> [Exercise description]: Lines from the top of the listing down to the one with "destruct (reclaim_spec more", inclusive, are to be copied exactly.

> [Dataset records]:
Lemma reclaim_spec more D R s :
  sc_inv D s → sc_plan more D R s →
  sc_inv D (reclaim s) ∧ sc_plan more D R (reclaim s) ∧ sc_pending_start (reclaim s) = 0 ∧
  sc_pending (reclaim s) = sc_rest s.
Proof.
  intros Hi Hp. unfold reclaim. destruct (N.eqb_spec (sc_pending_start s) 0) as [E|E]; simpl.
  - unfold sc_rest. rewrite E. done.
  - destruct Hi. split_and!; [|done..]. constructor; simpl; try done; rewrite ?len_dropN; lia.
Qed.

Lemma copy_window more D R s k :
  sc_inv D s → sc_plan more D R s → sc_pending_start s = 0 →
  k ≤ len R → len (sc_pending s) + k ≤ STREAMING_CHUNKER_WINDOW_BYTES →
  let s' := sc_set_pending (sc_pending s ++ takeN k R) (sc_pending_start s) s in
  sc_inv D s' ∧ sc_plan more D (dropN k R) s' ∧ len (sc_pending s') = len (sc_pending s) + k.
Proof.
  intros Hi [Hl Hp] E Hk Hw s'. pose proof Hi as [].
  assert (len (sc_pending s') = len (sc_pending s) + k) as Hlen.
  { unfold s'. cbn. rewrite len_app, len_takeN. lia. }
  split_and!; [|split|done].
  - constructor; cbn; try done; [lia|]. unfold s' in Hlen. cbn in Hlen. lia.
  - unfold sc_rest, s' in *. cbn. rewrite E, !dropN_0, len_app, len_takeN, len_dropN in *. lia.
  - rewrite Hp. unfold sc_rest, s'. cbn. rewrite E, !dropN_0.
    rewrite <-(takeN_dropN k R) at 1. by rewrite <-!app_assoc.
Qed.

Lemma update_loop_spec more fuel D R s :
  (length R < fuel)%nat → sc_inv D s → sc_plan more D R s →
  (sc_pending_start s = 0 → len (sc_pending s) < STREAMING_CHUNKER_WINDOW_BYTES) →
  ∃ s', update_loop fuel R s = (Ok tt, s') ∧ sc_inv D s' ∧ sc_plan more D [] s' ∧
    (sc_pending_start s' = 0 → len (sc_pending s') < STREAMING_CHUNKER_WINDOW_BYTES).
Proof.
  revert R s. induction fuel as [|fuel IH]; intros R s Hf Hi Hp Hroom; [lia|].
  cbn [update_loop]. destruct (N.eqb_spec (len R) 0) as [E|E].
  { apply len_0 in E as ->. eauto. }
  destruct (reclaim_spec more D R s Hi Hp) as (Hi1 & Hp1 & E1 & Er).
  assert (len (sc_pending (reclaim s)) < STREAMING_CHUNKER_WINDOW_BYTES) as Hlt.
  { rewrite Er. unfold sc_rest. rewrite len_dropN. destruct Hi.
    destruct (N.eq_dec (sc_pending_start s) 0); [auto with lia|lia]. }
  clear Hi Hp Hroom Er. revert Hi1 Hp1 E1 Hlt. generalize (reclaim s). clear s.
  intros s Hi Hp E1 Hlt. set (k := N.min _ (len R)).
  destruct (copy_window more D R s k Hi Hp E1) as (Hi2 & Hp2 & Hl2); [lia..|].
  set (s2 := sc_set_pending _ _ s) in *.
  assert (length (dropN k R) < fuel)%nat as Hf2.
  { unfold dropN. rewrite length_drop. unfold len in *. lia. }
  destruct (N.eqb_spec (len (sc_pending s2)) STREAMING_CHUNKER_WINDOW_BYTES) as [Efull|Efull].
  - assert (sc_pending_start s2 = 0) as Es2 by done.
    assert (sc_rest s2 = sc_pending s2) as Er by (unfold sc_rest; by rewrite Es2).
    assert (sc_pending s2 ≠ []) as Hne by (intros Ez; by rewrite Ez in Efull).
    destruct (fc_head (sc_pending s2) Hne) as (n & Hh & Hn0 & Hn & Hmax). rewrite Hh.
    destruct (emit_prefix_step more D (dropN k R) s2 n) as (Hi3 & Hp3 & Ep & Est); try done.
    + by rewrite Er.
    + by rewrite Er.
    + by rewrite Er, fc_head_window, Hh.
    + apply IH; [done..|]. cbn [cc_length]. rewrite Est. lia.
  - apply IH; [done..|]. intros _. pose proof (si_window _ _ Hi2). lia.
Qed.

> [Expected output]:
Lemma reclaim_spec more D R s :
  sc_inv D s → sc_plan more D R s →
  sc_inv D (reclaim s) ∧ sc_plan more D R (reclaim s) ∧ sc_pending_start (reclaim s) = 0 ∧
  sc_pending (reclaim s) = sc_rest s.
Proof.
  intros Hi Hp. unfold reclaim. destruct (N.eqb_spec (sc_pending_start s) 0) as [E|E]; simpl.
  - unfold sc_rest. rewrite E. done.
  - destruct Hi. split_and!; [|done..]. constructor; simpl; try done; rewrite ?len_dropN; lia.
Qed.

Lemma copy_window more D R s k :
  sc_inv D s → sc_plan more D R s → sc_pending_start s = 0 →
  k ≤ len R → len (sc_pending s) + k ≤ STREAMING_CHUNKER_WINDOW_BYTES →
  let s' := sc_set_pending (sc_pending s ++ takeN k R) (sc_pending_start s) s in
  sc_inv D s' ∧ sc_plan more D (dropN k R) s' ∧ len (sc_pending s') = len (sc_pending s) + k.
Proof.
  intros Hi [Hl Hp] E Hk Hw s'. pose proof Hi as [].
  assert (len (sc_pending s') = len (sc_pending s) + k) as Hlen.
  { unfold s'. cbn. rewrite len_app, len_takeN. lia. }
  split_and!; [|split|done].
  - constructor; cbn; try done; [lia|]. unfold s' in Hlen. cbn in Hlen. lia.
  - unfold sc_rest, s' in *. cbn. rewrite E, !dropN_0, len_app, len_takeN, len_dropN in *. lia.
  - rewrite Hp. unfold sc_rest, s'. cbn. rewrite E, !dropN_0.
    rewrite <-(takeN_dropN k R) at 1. by rewrite <-!app_assoc.
Qed.

Lemma update_loop_spec more fuel D R s :
  (length R < fuel)%nat → sc_inv D s → sc_plan more D R s →
  (sc_pending_start s = 0 → len (sc_pending s) < STREAMING_CHUNKER_WINDOW_BYTES) →
  ∃ s', update_loop fuel R s = (Ok tt, s') ∧ sc_inv D s' ∧ sc_plan more D [] s' ∧
    (sc_pending_start s' = 0 → len (sc_pending s') < STREAMING_CHUNKER_WINDOW_BYTES).
Proof.
  revert R s. induction fuel as [|fuel IH]; intros R s Hf Hi Hp Hroom; [lia|].
  cbn [update_loop]. destruct (N.eqb_spec (len R) 0) as [E|E].
  { apply len_0 in E as ->. eauto. }
  destruct (reclaim_spec more D R s Hi Hp) as (Hi1 & Hp1 & E1 & Er).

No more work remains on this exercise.